Bill Marler, Salmonella expert and food safety attorney representing I.B., offers support for those affected by foodborne illnesses. “Children’s immune systems are more susceptible to these bacteria, so it’s pretty common that kids will suffer the worst symptoms. And sadly, it sometimes leaves parents feeling guilty. Of course, it’s not the parents’ fault – they’re usually just trying to give their child healthy, nutritious food.”
The Center for Disease Control and Prevention (CDC) and the U.S. Food and Drug Administration (FDA) are conducting an ongoing investigation into the multi-state Salmonella Poona outbreak. They have traced the contaminated cucumbers back to Rancho Don Juanito, a mega-farm in Mexico, which were manufactured and distributed by Andrew & Williamson.
As of September 29, 2015, a total of 671 people infected with the outbreak strains of Salmonella Poona have been reported from 34 states. The number of ill people reported from each state is as follows: Alabama (1), Alaska (13), Arizona (112), Arkansas (9), California (164), Colorado (17), Hawaii (1), Idaho (22), Illinois (8), Indiana (2), Iowa (5), Kansas (2), Kentucky (1), Louisiana (5), Minnesota (34), Missouri (10), Montana (14), Nebraska (5), Nevada (13), New Mexico (30), New York (5), North Dakota (3), Ohio (2), Oklahoma (12), Oregon (19), Pennsylvania (2), South Carolina (9), South Dakota (1), Texas (33), Utah (51), Virginia (1), Washington (21), Wisconsin (38), and Wyoming (6).
Among 459 people with available information, 131 (29%) report being hospitalized. Three deaths have been reported from Arizona (1), California (1) and Texas (1). This is the eleventh lawsuit Mr. Marler has filed against Andrew & Williamson, with victims ranging from 8-months-old to the elderly.
Salmonella is the second most common foodborne illness in the United States. Approximately 1.4 million cases of Salmonella occur each year with 95% of those caused by tainted food. The acute symptoms of Salmonella include the sudden onset of nausea, abdominal cramping, and bloody diarrhea and mucous over a period of days. While there is no cure, infected persons usually recover completely, although it may take months. A small number of people experience ongoing symptoms such as joint pain, which can lead to chronic arthritis.
Marler has been an advocate for victims of foodborne illnesses since representing those made sickest by the historic outbreak of E. coli O157:H7 in the early 1990s that was traced back to fast food giant, Jack in the Box. He has since represented thousands of victims of Salmonella and other foodborne illnesses.

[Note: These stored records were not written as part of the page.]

Definition Read (f : fd) (nBytes : Z) : res (option (fd * list Z)) :=
  if nBytes <? 0 then Err WildAccess
  else
    let bs := bytes_of (contents f) (position f) nBytes in
    Ok (if zlen bs =? nBytes then Some (mkFd (contents f) (position f + nBytes), bs) else None).

Definition Write (f : fd) (buf : list Z) : fd :=
  mkFd (overwrite (contents f) (Z.to_nat (position f)) buf) (position f + zlen buf).

(** ** The headers of a COFF file *)

Definition MIPSELMAGIC : Z := 0x0162.
Definition OMAGIC : Z := 0x107.

(** The members that are used. *)
Record scnhdr := mkScn { s_name : list Z; s_paddr : Z; s_size : Z; s_scnptr : Z }.

Section Tools.
Context {host : Host}.

Definition short_at (bs : list Z) (i : nat) : Z := host_value (take 2 (drop (2 * i) bs)).
Definition scn_at (bs : list Z) (i : nat) : scnhdr :=
  let b := drop (40 * i) bs in mkScn (take 8 b) (int_at b 2) (int_at b 4) (int_at b 5).
Definition scns_of (bs : list Z) (n : Z) : list scnhdr := scn_at bs <$> seq 0 (Z.to_nat n).

(** [!strcmp(s_name, n)], for an [n] shorter than the array. *)
Definition named (s_name n : list Z) : bool := bool_decide (take (S (length n)) s_name = n ++ [0]).

Definition dot_text : list Z := [46; 116; 101; 120; 116].
Definition dot_data : list Z := [46; 100; 97; 116; 97].
Definition dot_rdata : list Z := [46; 114; 100; 97; 116; 97].
Definition dot_bss : list Z := [46; 98; 115; 115].
Definition dot_sbss : list Z := [46; 115; 98; 115; 115].

Inductive kind := Empty | Text | Data | Bss | Unknown.
#[export] Instance kind_eq_dec : EqDecision kind.
Proof. solve_decision. Defined.

Definition section_kind (x : scnhdr) : kind :=
  if s_size x =? 0 then Empty
  else if named (s_name x) dot_text then Text
  else if named (s_name x) dot_data || named (s_name x) dot_rdata then Data
  else if named (s_name x) dot_bss || named (s_name x) dot_sbss then Bss
  else Unknown.

(** ** coff2noff *)

Record conversion := mkConv { fdIn : fd; fdOut : fd; noffH : NoffHeader; inNoffFile : Z }.

Definition copy_segment (x : scnhdr) (s : conversion) : res (option (conversion * Segment)) :=
  '(f, buffer) <~ Read (lseek (fdIn s) (s_scnptr x)) (s_size x) ;;
  Ok (Some (mkConv f (Write (fdOut s) buffer) (noffH s) (s32 (inNoffFile s + s_size x)),
            mkSegment (s_paddr x) (inNoffFile s) (s_size x))).
(** Where the access to a resident page goes. *)
Lemma Translate_run (m : Machine) t tab e va size w :
  Machine.wf m -> Machine.pageTable m = Some t -> tables m !! t = Some tab ->
  u32 va / PageSize < pageTableSize m -> tab !! Z.to_nat (u32 va / PageSize) = Some e -> valid e = true ->
  readOnly e = false -> 0 <= Machine.physicalPage e < NumPhysPages -> access_size size -> aligned va size ->
  Translate m va size w =
    Ok (set_tables m (<[t := <[Z.to_nat (u32 va / PageSize) := touch w e]> tab]> (tables m)),
        inr (Machine.physicalPage e * PageSize + u32 va mod PageSize)).
Proof.
  intros Hwf Hp Ht Hs He Hv Hro Hf Hsz Hal. unfold Translate.
  destruct (page_number va) as [Hq Hr].
  destruct (_ || _) eqn:Hmis; [by apply (misaligned_spec va size Hsz) in Hmis|]. clear Hmis.
  assert (tlb m = None) as Htlb by (destruct (wf_lookup _ Hwf) as [(? & _ & ?)|[? _]]; congruence).
  rewrite Htlb, Hp. cbn [is_some ASSERT bindr andb orb negb]. unfold lookup_entry, table_entry. rewrite Htlb, Hp, Ht.
  destruct (Z.geb_spec (u32 va / PageSize) (pageTableSize m)); [lia|].
  rewrite (proj2 (aget_Ok tab _ e)) by done. cbn [bindr]. rewrite Hv. cbn [negb bindr]. rewrite Hro. cbn [andb].
  pose proof (aligned_fits va size Hsz Hal) as Hfit.
  assert (1 <= size) as Hs1 by (destruct Hsz as [->|[->| ->]]; lia).
  unfold NumPhysPages, MemorySize, NumPhysPages, PageSize, SectorSize in *.
  rewrite (u32_small (Machine.physicalPage e)) by (unfold is_u32; lia).
  destruct (Z.geb_spec (Machine.physicalPage e) 32); [lia|].
  rewrite u32_small by (unfold is_u32; lia). rewrite s32_small by (unfold is_s32; lia).
  rewrite ASSERT_true by lia. cbn [bindr store_entry]. f_equal. f_equal. f_equal. apply map_eq. intros q.
  destruct (decide (q = t)) as [->|Hne]; [by rewrite lookup_alter_eq, lookup_insert_eq, Ht|].
  by rewrite lookup_alter_ne, lookup_insert_ne.
Qed.

(** The state after an access to page [v]: its entry touched, [mem] in memory. *)
Definition accessed (k : Vm) (t : positive) (tab : list TranslationEntry) (v : Z) (e : TranslationEntry)
    (w : bool) (mem : list Z) : Vm :=
  set_vm (set_mainMemory (set_tables (vm k) (<[t := <[Z.to_nat v := touch w e]> tab]> (tables (vm k)))) mem) k.

(** A resident page and its frame. *)
Lemma resident k l a sp bs st t tab h d v e :
  Inv k l -> space_ok k l.*2 a sp bs st t tab h d -> 0 <= v -> tab !! Z.to_nat v = Some e -> valid e = true ->
  (bs, Machine.physicalPage e, v) ∈ l.*2 /\ 0 <= Machine.physicalPage e < NumPhysPages /\
  forall b f u, (b, f, u) ∈ l.*2 -> (b, u) <> (bs, v) -> f <> Machine.physicalPage e /\ 0 <= f.
Proof.
  intros Hi Hso Hv He Hval. destruct (so_valid _ _ _ _ _ _ _ _ _ _ Hso v e Hv He Hval) as [Hin _].
  split; [done|]. split; [by apply (inv_pages _ _ Hi bs _ v)|].
  intros b f u Hin' Hne. split; [|by apply (inv_pages _ _ Hi b f u)]. intros ->. apply Hne.
  apply list_elem_of_lookup in Hin as [i Hi1], Hin' as [j Hj1].
  assert (i = j) as ->.
  { apply (NoDup_lookup _ i j (Machine.physicalPage e) (inv_nodup _ _ Hi)); rewrite list_lookup_fmap; 
      [exact (f_equal (fmap (fun x : page_data => x.1.2)) Hi1)|exact (f_equal (fmap (fun x : page_data => x.1.2)) Hj1)]. }
  congruence.
Qed.

Lemma access_accounted k l a sp bs st t tab h d v e w mem :
  Inv k l -> space_ok k l.*2 a sp bs st t tab h d -> 0 <= v -> tab !! Z.to_nat v = Some e -> valid e = true ->
  zlen mem = MemorySize -> Forall is_byte mem ->
  (forall g, 0 <= g -> g <> Machine.physicalPage e -> bytes_of mem (g * PageSize) PageSize = frame k g) ->
  (w = false -> mem = mainMemory (vm k)) ->
  accounted k (accessed k t tab v e w mem) l l a sp bs st st t tab h d d v e (touch w e).
Proof.
  intros Hi Hso Hv He Hval Hlen Hby Hother Hw.
  destruct (resident k l a sp bs st t tab h d v e Hi Hso Hv He Hval) as (Hin & Hf & Hne).
  pose proof (lookup_range _ _ _ Hv He) as Hr.
  assert (valid (touch w e) = true /\ Machine.physicalPage (touch w e) = Machine.physicalPage e) as [Hval' Hp]
    by by destruct w.
  split; try done; rewrite ?Hp; try apply Hso; try apply Hi.
  - split; try done; cbn; [|by rewrite insert_id by apply Hso..]. by rewrite insert_id by apply Hso.
  - apply (inv_bytes _ _ Hi (filename st)). apply Hso.
  - intros b f u Hin' Hne'. split; [done|]. destruct (Hne b f u Hin' Hne') as [H1 H2]. by apply Hother.
  - intros b f u Hin'. destruct (decide ((b, u) = (bs, v))) as [[= -> ->]|Hd]; [right|by left].
    split; [|split; [done|by apply (inv_pages _ _ Hi bs f v)]].
    destruct (inv_pages _ _ Hi bs f v Hin') as (_ & _ & st2 & sp2 & t2 & tab2 & e2 & I1 & I2 & I3 & I4 & I5 & I6 & _ & <-).
    assert (st2 = st) as -> by (pose proof (so_st _ _ _ _ _ _ _ _ _ _ Hso); congruence).
    assert (sp2 = sp) as -> by (pose proof (so_space _ _ _ _ _ _ _ _ _ _ Hso); pose proof (so_back _ _ _ _ _ _ _ _ _ _ Hso); congruence).
    assert (t2 = t) as -> by (pose proof (so_t _ _ _ _ _ _ _ _ _ _ Hso); congruence).
    assert (tab2 = tab) as -> by (pose proof (so_tab _ _ _ _ _ _ _ _ _ _ Hso); congruence).
    congruence.
  - intros _. split; [done|]. destruct w; [done|]. intros Hd. cbn in Hd.
    rewrite (Hw eq_refl). apply (so_valid _ _ _ _ _ _ _ _ _ _ Hso v e Hv He Hval). done.
  - split; [apply (inv_map _ _ Hi)|done].
  - apply wf_set_mainMemory; [|done..]. apply (wf_put _ t tab); [apply Hi|apply Hso|by rewrite length_insert].
  - pose proof (Forall_lookup_1 _ _ _ _ (so_writable _ _ _ _ _ _ _ _ _ _ Hso) He) as Hro. by destruct w.
Qed.

Lemma running_space k l sp t :
  running k l sp t -> exists bs st tab h d, space_ok k l.*2 (current k) sp bs st t tab h d.
Proof.
  intros [Hi Hs Ht _ _ _]. destruct (inv_spaces _ _ Hi (current k)) as (sp' & bs & st & t' & tab & h & d & Hso); [by eexists|].
  assert (sp' = sp) as -> by (pose proof (so_space _ _ _ _ _ _ _ _ _ _ Hso); congruence).
  assert (t' = t) as -> by (pose proof (so_t _ _ _ _ _ _ _ _ _ _ Hso); congruence). by eexists _, _, _, _, _.
Qed.

Lemma accessed_running k l sp t tab v e w mem :
  running k l sp t -> Inv (accessed k t tab v e w mem) l -> running (accessed k t tab v e w mem) l sp t.
Proof. intros [] Hi. by split. Qed.

Lemma bytes_of_within m a n p s :
  0 <= a -> 0 <= p -> p + s <= n -> bytes_of (bytes_of m a n) p s = bytes_of m (a + p) s.
Proof.
  intros. unfold bytes_of. rewrite skipn_firstn_comm, drop_drop, take_take. f_equal; [lia|]. f_equal. lia.
Qed.

Lemma lookup_within (m : list Z) a n p :
  0 <= a -> 0 <= p < n -> bytes_of m a n !! Z.to_nat p = m !! Z.to_nat (a + p).
Proof. intros. unfold bytes_of. rewrite lookup_take_lt, lookup_drop by lia. f_equal. lia. Qed.

(** What an access of [size] bytes reads. *)
Definition user_value (k : Vm) (va size : Z) : option Z :=
  pg ← content k (current k) (u32 va / PageSize);
  Some (extend size (le_value (bytes_of pg (u32 va mod PageSize) size))).

(** The page of [va] as the process sees it. *)
Definition page_seen (k : Vm) (va : Z) (pg : list Z) : Prop :=
  content k (current k) (u32 va / PageSize) = Some pg /\ zlen pg = PageSize /\ Forall is_byte pg.

Lemma same_user_value k k' va size : same_contents k k' -> user_value k' va size = user_value k va size.
Proof. intros [Hc Hs]. unfold user_value. by rewrite Hc, Hs by apply page_number. Qed.

(** The page of [va] is mapped. *)
Definition mapped (k : Vm) (t : positive) (va : Z) : Prop :=
  exists tab e, tables (vm k) !! t = Some tab /\ tab !! Z.to_nat (u32 va / PageSize) = Some e /\ valid e = true.

Lemma read_mapped (k : Cpu) l sp t va size :
  running k.1 l sp t -> mapped k.1 t va -> u32 va / PageSize < numPages sp -> access_size size -> aligned va size ->
  exists k' v, ReadMem va size k = Ok (k', Some v) /\ running k'.1 l sp t /\ same_contents k.1 k'.1 /\
    user_value k.1 va size = Some v /\ exists pg, page_seen k.1 va pg.
Proof.
  destruct k as [k stt]. cbn [fst]. intros Hrun (tab & e & Ht & He & Hv) Hpg Hsz Hal.
  destruct (running_space _ _ _ _ Hrun) as (bs & st & tab' & h & d & Hso).
  assert (tab' = tab) as -> by (pose proof (so_tab _ _ _ _ _ _ _ _ _ _ Hso); congruence).
  pose proof (ru_inv _ _ _ _ Hrun) as Hi. pose proof (inv_machine _ _ Hi) as Hwf.
  destruct (page_number va) as [Hq Hr].
  destruct (resident _ _ _ _ _ _ _ _ _ _ _ _ Hi Hso Hq He Hv) as (_ & Hf & _).
  unfold ReadMem. cbn [machine Cpu_kernel fst snd].
  rewrite (Translate_run _ t tab e) by
    (done || apply Hrun || (by rewrite (ru_size _ _ _ _ Hrun)) || apply (Forall_lookup_1 _ _ _ _ (so_writable _ _ _ _ _ _ _ _ _ _ Hso) He)).
  cbn [bindr machine set_machine Cpu_kernel fst snd].
  pose proof (aligned_fits va size Hsz Hal) as Hfit. pose proof (wf_memory _ Hwf) as Hlen.
  assert (1 <= size) as Hs1 by (destruct Hsz as [->|[->| ->]]; lia).
  rewrite read_data_le; [|done|apply Hwf|unfold PageSize, SectorSize in *; lia|cbn; unfold NumPhysPages, MemorySize, NumPhysPages, PageSize, SectorSize in *; lia].
  cbn [bindr]. pose proof (access_accounted k l (current k) sp bs st t tab h d _ e false (mainMemory (vm k)) Hi Hso Hq He Hv
    Hlen (wf_bytes _ Hwf) (fun g _ _ => eq_refl) (fun _ => eq_refl)) as Hac.
  set (k' := accessed k t tab (u32 va / PageSize) e false (mainMemory (vm k))) in *.
  change (set_vm (set_tables (vm k) (<[t := <[Z.to_nat (u32 va / PageSize) := touch false e]> tab]> (tables (vm k)))) k) with k'.
  destruct (accounted_here _ _ _ _ _ _ _ _ _ _ _ _ _ _ _ _ _ Hac Hi) as [C1 C2].
  eexists (k', stt), _. split; [done|]. cbn [fst].
  split; [apply accessed_running; [done|]; by apply (accounted_Inv _ _ _ _ _ _ _ _ _ _ _ _ _ _ _ _ _ Hac)|].
  split.
  - split; [done|]. apply (accounted_content _ _ _ _ _ _ _ _ _ _ _ _ _ _ _ _ _ Hac Hi). cbn [valid touch set_use].
    rewrite Hv. reflexivity.
  - split.
    + unfold user_value. rewrite C1, Hv. cbn. unfold frame. rewrite bytes_of_within by (unfold PageSize, SectorSize in *; lia). reflexivity.
    + rewrite Hv in C1. destruct (frame_in k (Machine.physicalPage e) Hwf Hf) as (_ & H1 & H2). by eexists.
Qed.

(** One byte of the process has changed. *)
Definition written (k k' : Vm) (va b : Z) : Prop :=
  current k' = current k /\
  (forall a u, 0 <= u -> a <> current k -> content k' a u = content k a u) /\
  user_byte k' va = Some b /\
  forall va', u32 va' <> u32 va -> user_byte k' va' = user_byte k va'.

Marler Clark, The Food Safety Law Firm, is the nation’s leading law firm representing victims of Salmonella outbreaks. The Salmonella lawyers of Marler Clark have represented thousands of victims of Salmonella and other foodborne illness outbreaks, and have recovered over $600 million for clients. Marler Clark is the only law firm in the nation with a practice focused exclusively on foodborne illness litigation. Marler Clark attorneys have litigated Salmonella cases stemming from outbreaks traced to a variety of foods, such as cantaloupe, tomatoes, ground turkey, salami, sprouts, cereal, peanut butter, and food served in restaurants. The firm has brought Salmonella lawsuits against companies such as Cargill, ConAgra, Peanut Corporation of America, Sheetz, Taco Bell, Subway, and Wal-Mart.